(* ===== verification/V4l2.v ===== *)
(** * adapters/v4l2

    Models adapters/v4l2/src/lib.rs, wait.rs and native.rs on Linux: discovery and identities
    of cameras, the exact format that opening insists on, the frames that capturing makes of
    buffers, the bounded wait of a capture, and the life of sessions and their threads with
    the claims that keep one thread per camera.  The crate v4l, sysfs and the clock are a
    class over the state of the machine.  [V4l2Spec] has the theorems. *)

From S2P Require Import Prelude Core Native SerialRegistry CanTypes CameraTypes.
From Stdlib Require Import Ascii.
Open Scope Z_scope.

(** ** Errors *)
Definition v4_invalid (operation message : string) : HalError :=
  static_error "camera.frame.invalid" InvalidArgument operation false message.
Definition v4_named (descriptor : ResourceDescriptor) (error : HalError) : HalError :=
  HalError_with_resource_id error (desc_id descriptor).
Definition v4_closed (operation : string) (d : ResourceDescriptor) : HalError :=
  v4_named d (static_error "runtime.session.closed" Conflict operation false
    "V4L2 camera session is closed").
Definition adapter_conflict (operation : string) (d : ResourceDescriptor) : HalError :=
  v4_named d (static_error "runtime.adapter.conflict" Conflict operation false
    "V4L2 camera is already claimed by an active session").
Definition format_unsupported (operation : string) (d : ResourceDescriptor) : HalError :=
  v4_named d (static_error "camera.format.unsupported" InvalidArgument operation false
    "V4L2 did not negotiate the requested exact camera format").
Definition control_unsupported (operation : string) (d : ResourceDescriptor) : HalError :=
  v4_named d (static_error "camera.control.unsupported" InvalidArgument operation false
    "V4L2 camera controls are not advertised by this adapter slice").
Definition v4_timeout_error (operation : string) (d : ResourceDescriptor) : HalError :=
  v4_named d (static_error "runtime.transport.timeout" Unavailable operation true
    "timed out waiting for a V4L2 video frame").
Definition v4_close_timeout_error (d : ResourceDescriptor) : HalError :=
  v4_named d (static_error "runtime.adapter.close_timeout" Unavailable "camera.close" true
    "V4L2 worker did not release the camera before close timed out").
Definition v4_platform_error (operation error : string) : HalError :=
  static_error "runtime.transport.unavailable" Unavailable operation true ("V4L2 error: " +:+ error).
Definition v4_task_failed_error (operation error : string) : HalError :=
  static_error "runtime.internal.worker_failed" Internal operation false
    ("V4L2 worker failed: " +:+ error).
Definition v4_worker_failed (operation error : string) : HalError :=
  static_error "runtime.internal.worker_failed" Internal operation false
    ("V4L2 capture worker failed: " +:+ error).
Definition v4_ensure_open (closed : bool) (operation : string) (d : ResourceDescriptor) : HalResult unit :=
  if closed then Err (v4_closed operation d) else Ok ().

..........

**Activity:**
In full and without error, retype the entries above.

**Solution:**
(* ===== verification/V4l2.v ===== *)
(** * adapters/v4l2

    Models adapters/v4l2/src/lib.rs, wait.rs and native.rs on Linux: discovery and identities
    of cameras, the exact format that opening insists on, the frames that capturing makes of
    buffers, the bounded wait of a capture, and the life of sessions and their threads with
    the claims that keep one thread per camera.  The crate v4l, sysfs and the clock are a
    class over the state of the machine.  [V4l2Spec] has the theorems. *)

From S2P Require Import Prelude Core Native SerialRegistry CanTypes CameraTypes.
From Stdlib Require Import Ascii.
Open Scope Z_scope.

(** ** Errors *)
Definition v4_invalid (operation message : string) : HalError :=
  static_error "camera.frame.invalid" InvalidArgument operation false message.
Definition v4_named (descriptor : ResourceDescriptor) (error : HalError) : HalError :=
  HalError_with_resource_id error (desc_id descriptor).
Definition v4_closed (operation : string) (d : ResourceDescriptor) : HalError :=
  v4_named d (static_error "runtime.session.closed" Conflict operation false
    "V4L2 camera session is closed").
Definition adapter_conflict (operation : string) (d : ResourceDescriptor) : HalError :=
  v4_named d (static_error "runtime.adapter.conflict" Conflict operation false
    "V4L2 camera is already claimed by an active session").
Definition format_unsupported (operation : string) (d : ResourceDescriptor) : HalError :=
  v4_named d (static_error "camera.format.unsupported" InvalidArgument operation false
    "V4L2 did not negotiate the requested exact camera format").
Definition control_unsupported (operation : string) (d : ResourceDescriptor) : HalError :=
  v4_named d (static_error "camera.control.unsupported" InvalidArgument operation false
    "V4L2 camera controls are not advertised by this adapter slice").
Definition v4_timeout_error (operation : string) (d : ResourceDescriptor) : HalError :=
  v4_named d (static_error "runtime.transport.timeout" Unavailable operation true
    "timed out waiting for a V4L2 video frame").
Definition v4_close_timeout_error (d : ResourceDescriptor) : HalError :=
  v4_named d (static_error "runtime.adapter.close_timeout" Unavailable "camera.close" true
    "V4L2 worker did not release the camera before close timed out").
Definition v4_platform_error (operation error : string) : HalError :=
  static_error "runtime.transport.unavailable" Unavailable operation true ("V4L2 error: " +:+ error).
Definition v4_task_failed_error (operation error : string) : HalError :=
  static_error "runtime.internal.worker_failed" Internal operation false
    ("V4L2 worker failed: " +:+ error).
Definition v4_worker_failed (operation error : string) : HalError :=
  static_error "runtime.internal.worker_failed" Internal operation false
    ("V4L2 capture worker failed: " +:+ error).
Definition v4_ensure_open (closed : bool) (operation : string) (d : ResourceDescriptor) : HalResult unit :=
  if closed then Err (v4_closed operation d) else Ok ().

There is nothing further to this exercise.